Proving equivalence of $(P \Rightarrow Q) \land (Q \Rightarrow P) \equiv (P \lor Q) \Rightarrow (P \land Q)$

Question

I am a little stymied by the following:$\def\imp{\Rightarrow}$ $(P \imp Q) \land (Q \imp P) \equiv (P \lor Q) \imp (P \land Q)$

Working with the RHS I have:

$\neg(P \lor Q) \lor (P \land Q) $

$( \neg (P \lor Q) \lor P) \land (\neg (P \lor Q) \lor Q))$ by distributive

$((\neg P \land \neg Q) \lor P) \land ((\neg P \land \neg Q) \lor Q)$ by de Morgan's Law

$((P \lor \neg P)\land(P \lor \neg Q)) \land ((Q \lor \neg Q)\land(Q \lor \neg P))$ by distributive

$(P \lor \neg P) \land (Q \imp P) \land (Q \lor \neg Q) \land (P \imp Q)$

Assuming this is correct so far, I am very close to $(P \imp Q) \land (Q \imp P)$, however I am unsure of how to deal with the $X \lor \neg X$ 's in the above, have I made an eror in the above expansions?

Answer 1

I chose this way : $(p \rightarrow q) \land (q \rightarrow p ) \equiv (p \lor q) \rightarrow (p \land q) \equiv (\lnot p \lor q) \land (\lnot q \lor p) \equiv ((\lnot p \lor q) \land \lnot q) \lor (\lnot p \lor q) \land p)$
$\equiv ((\lnot p \land \lnot q) \lor (q \land \lnot q)) \lor ((p \land \lnot p) \lor (p \land q)) \equiv (\lnot p \land \lnot q) \lor(p \land q)$

$(p \lor q) \rightarrow (p \land q) \equiv \lnot(p \lor q) \lor (p \land q) \equiv (\lnot p \land \lnot q) \lor (p \land q)$

So the two things that u mentioned are equivalent.
EDIT : About your mistake... nothing was wrong ... just notice that $p \lor \lnot p $ is equivalent to $1$ and $ q \lor \lnot q$ is equivalent to $1$ .

Answer 2

$(P \Rightarrow Q)$ $\land$ $(Q \Rightarrow P) $ $\equiv$ $(\lnot P \lor Q)$ $\land$ $(\lnot Q \lor P)$

The distributive law gives you (note that two of those four expressions that you get simply vanish because they represent contradictions)

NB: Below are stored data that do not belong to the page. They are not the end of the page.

(** The scripted system with a dotlock file that is there and looks stale
    at once: [file_lock_dotlock] calls the callback with [stale] set,
    overrides the file when the callback agrees and gives up otherwise. *)
Definition stale_ops : os_ops script :=
  {| EWOULDBLOCK := 11;
     EAGAIN := 11;
     EACCES := 13;
     EINTR := 4;
     sys_time := fun s => (1000, s);
     sys_stat := fun s => (Some (1, 1), s);
     sys_flock := fun _ _ s => pop s;
     sys_lockf := fun _ _ s => pop s;
     sys_fcntl := fun _ _ _ s => pop s;
     sys_alarm := fun _ s => s;
     sys_usleep := fun s => s;
     file_open := fun s => (Some (3, 1, 1), s);
     file_close := fun _ s => s;
     file_close_stream := fun s => s;
     file_unlock_dotlock := fun _ s => (1, s);
     file_lock_dotlock := fun _ _ _ s =>
       DotlockCallback 10 1 s
         (fun r s' => if r =? 0 then DotlockReturn 0 0 s'
                      else DotlockReturn 1 7 s') |}.

(** The scripted system with a dotlock file that another process keeps:
    [file_lock_dotlock] gives up at once when its timeout is 0, and
    otherwise reports the wait to the callback, with the whole timeout
    left, before it gives up. *)
Definition contended_dotlock_ops : os_ops script :=
  {| EWOULDBLOCK := 11;
     EAGAIN := 11;
     EACCES := 13;
     EINTR := 4;
     sys_time := fun s => (1000, s);
     sys_stat := fun s => (Some (1, 1), s);
     sys_flock := fun _ _ s => pop s;
     sys_lockf := fun _ _ s => pop s;
     sys_fcntl := fun _ _ _ s => pop s;
     sys_alarm := fun _ s => s;
     sys_usleep := fun s => s;
     file_open := fun s => (Some (3, 1, 1), s);
     file_close := fun _ s => s;
     file_close_stream := fun s => s;
     file_unlock_dotlock := fun _ s => (1, s);
     file_lock_dotlock := fun timeout _ _ s =>
       if timeout =? 0 then DotlockReturn 0 0 s
       else DotlockCallback timeout 0 s (fun _ s' => DotlockReturn 0 0 s') |}.

(** A mailbox with one shared lock, taken under lock id 2. *)
Definition ibox_shared : index_mailbox :=
  set_shared_locks (set_lock_id (set_lock_type ibox_unlocked F_RDLCK) 2) 1.

(** Settings whose write list is [first dotlock]: the array as
    [mbox_read_lock_methods] leaves it in zero-initialised memory. *)
Definition settings_before_dotlock (first : mbox_lock_method) : Config.settings :=
  {| Config.read_locks := [Some first; None; Some MBOX_LOCK_DOTLOCK;
                           Some MBOX_LOCK_DOTLOCK; Some MBOX_LOCK_DOTLOCK];
     Config.write_locks := [Some first; Some MBOX_LOCK_DOTLOCK; None;
                            Some MBOX_LOCK_DOTLOCK; Some MBOX_LOCK_DOTLOCK];
     Config.lock_timeout := 600;
     Config.dotlock_change_timeout := 300 |}.

(** The lock context inside the dotlock backend during an exclusive lock
    with such settings: the status of [first] and of the dotlock are set. *)
Definition ctx_before_dotlock (first : mbox_lock_method) (last_stale : Z)
    : mbox_lock_context :=
  {| lock_status := set_status (set_status (fun _ => false) first true)
                      MBOX_LOCK_DOTLOCK true;
     checked_file := true;
     lock_type := F_WRLCK;
     dotlock_last_stale := last_stale |}.

(** The scripted system with a dotlock file that another process holds and
    that goes stale while [file_lock_dotlock] waits: the callback is told
    not stale first and stale then; the file is overridden when the callback
    agrees. *)
Definition going_stale_ops : os_ops script :=
  {| EWOULDBLOCK := 11;
     EAGAIN := 11;
     EACCES := 13;
     EINTR := 4;
     sys_time := fun s => (1000, s);
     sys_stat := fun s => (Some (1, 1), s);
     sys_flock := fun _ _ s => pop s;
     sys_lockf := fun _ _ s => pop s;
     sys_fcntl := fun _ _ _ s => pop s;
     sys_alarm := fun _ s => s;
     sys_usleep := fun s => s;
     file_open := fun s => (Some (3, 1, 1), s);
     file_close := fun _ s => s;
     file_close_stream := fun s => s;
     file_unlock_dotlock := fun _ s => (1, s);
     file_lock_dotlock := fun _ _ _ s =>
       DotlockCallback 20 0 s
         (fun _ s1 =>
            DotlockCallback 10 1 s1
              (fun r s2 => if r =? 0 then DotlockReturn 0 0 s2
                           else DotlockReturn 1 7 s2)) |}.




(** ** Properties *)

Lemma lock_kind_eqb_eq a b : lock_kind_eqb a b = true <-> a = b.
Proof. destruct a, b; simpl; split; congruence. Qed.

Lemma type_eqb_eq a b : type_eqb a b = true <-> a = b.
Proof. destruct a, b; simpl; split; congruence. Qed.

Lemma type_eqb_refl a : type_eqb a a = true.
Proof. now destruct a. Qed.

Lemma type_eqb_neq a b : type_eqb a b = false <-> a <> b.
Proof. destruct a, b; simpl; split; congruence. Qed.

(** *** Configuration *)

Section ConfigFacts.

Import Config.

Lemma all_methods_complete (t : mbox_lock_method) : In t all_methods.
Proof. destruct t; simpl; auto. Qed.

Lemma NoDup_methods_length (l : list mbox_lock_method) :
  NoDup l -> (length l <= 4)%nat.
Proof.
  intros H.
  apply (NoDup_incl_length H (l' := all_methods)).
  intros t _. apply all_methods_complete.
Qed.

Lemma array_set_app {A : Type} (pre : list A) (x v : A) (pad : list A) :
  array_set (pre ++ x :: pad) (length pre) v = Some (pre ++ v :: pad).
Proof.
  induction pre as [|y pre IH]; simpl; [reflexivity|].
  now rewrite IH.
Qed.

Lemma array_set_map_app (pre : list mbox_lock_method) (x v : slot) pad :
  array_set (map Some pre ++ x :: pad) (length pre) v
  = Some (map Some pre ++ v :: pad).
Proof. rewrite <- (length_map Some pre). apply array_set_app. Qed.

Lemma seen_before_In (pre : list mbox_lock_method) (pad : list slot) ty :
  seen_before (map Some pre ++ pad) (length pre) ty = true <-> In ty pre.
Proof.
  induction pre as [|y pre IH]; simpl.
  - destruct pad; simpl; split; (discriminate || tauto).
  - rewrite Bool.orb_true_iff, IH, type_eqb_eq. tauto.
Qed.

(** The token loop writes the methods after the ones it has written, then
    the terminator; it fails exactly when the names are not valid, and
    never leaves the array. *)
Lemma read_lock_methods_loop_spec b env toks :
  forall (pre : list mbox_lock_method) (pad : list slot),
    NoDup pre -> length (map Some pre ++ pad) = 5%nat ->
    match read_lock_methods_loop b env toks (map Some pre ++ pad) (length pre) with
    | Ok a => exists l, Forall2 (fun tok t =>
                          find_lock_data (lock_data b) tok = Some (t, true)) toks l
                        /\ NoDup (pre ++ l) /\ holds_list a (pre ++ l)
    | Fatal _ => ~ exists l, Forall2 (fun tok t =>
                          find_lock_data (lock_data b) tok = Some (t, true)) toks l
                        /\ NoDup (pre ++ l)
    | _ => False
    end.
Proof.
  induction toks as [|tok rest IH]; intros pre pad Hnd Hlen;
    cbn [read_lock_methods_loop].
  - assert (Hpad : pad <> []).
    { intros Hp; subst pad. rewrite app_nil_r, length_map in Hlen.
      apply NoDup_methods_length in Hnd. lia. }
    destruct pad as [|x pad]; [congruence|].
    rewrite array_set_map_app.
    exists []. rewrite app_nil_r. repeat split; auto.
    now exists pad.
  - destruct (find_lock_data (lock_data b) tok) as [[ty [|]]|] eqn:Hfind.
    + destruct (seen_before (map Some pre ++ pad) (length pre) ty) eqn:Hseen.
      * apply seen_before_In in Hseen.
        intros (l & HF & Hnd').
        inversion HF as [|? t ? l' Ht HF']; subst.
        rewrite Hfind in Ht. injection Ht as <-.
        apply NoDup_remove_2 in Hnd'. apply Hnd'.
        apply in_or_app; auto.
      * assert (Hnin : ~ In ty pre).
        { intros Hin. apply seen_before_In with (pad := pad) in Hin. congruence. }
        assert (Hnd1 : NoDup (pre ++ [ty])).
        { apply NoDup_app; auto.
          - constructor; [intros []| constructor].
          - intros x Hx [<-|[]]. auto. }
        assert (Hpad : pad <> []).
        { intros Hp; subst pad. rewrite app_nil_r, length_map in Hlen.
          apply NoDup_methods_length in Hnd. lia. }
        destruct pad as [|x pad]; [congruence|].
        rewrite array_set_map_app.
        assert (Harr : map Some (pre ++ [ty]) ++ pad
                       = map Some pre ++ Some ty :: pad).
        { rewrite map_app, <- app_assoc. reflexivity. }
        assert (Hl : length (pre ++ [ty]) = S (length pre)).
        { rewrite length_app. cbn [length]. lia. }
        assert (Hlen' : length (map Some pre ++ Some ty :: pad) = 5%nat).
        { rewrite length_app in Hlen |- *. cbn [length] in Hlen |- *. exact Hlen. }
        specialize (IH (pre ++ [ty]) pad Hnd1).
        rewrite Harr, Hl in IH. specialize (IH Hlen').
        cbv beta iota.
        match type of IH with
        | match ?X with _ => _ end =>
            match goal with
            | |- match ?Y with _ => _ end => change Y with X; destruct X; auto
            end
        end.
        -- destruct IH as (l & HF & Hnd' & Hh).
           rewrite <- app_assoc in Hnd', Hh. cbn [app] in Hnd', Hh.
           exists (ty :: l). repeat split; auto.
        -- intros (l & HF & Hnd'). apply IH.
           inversion HF as [|? t ? l' Ht HF']; subst.
           rewrite Hfind in Ht. injection Ht as <-.
           exists l'. rewrite <- app_assoc. auto.
    + intros (l & HF & _).
      inversion HF as [|? t ? l' Ht HF']; subst. congruence.
    + intros (l & HF & _).
      inversion HF as [|? t ? l' Ht HF']; subst. congruence.
Qed.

($\lnot P$ $\land$ $\lnot Q)$ $\lor$ ($P \land Q)$ $\equiv$ $\lnot (P \lor Q)$ $\lor$ $(P \land Q)$ $\equiv$ $(P \lor Q)$ $\Rightarrow$ $(P \land Q)$,

while the last step is just the application of

$\lnot P \lor Q $ $\equiv$ $P \Rightarrow Q$.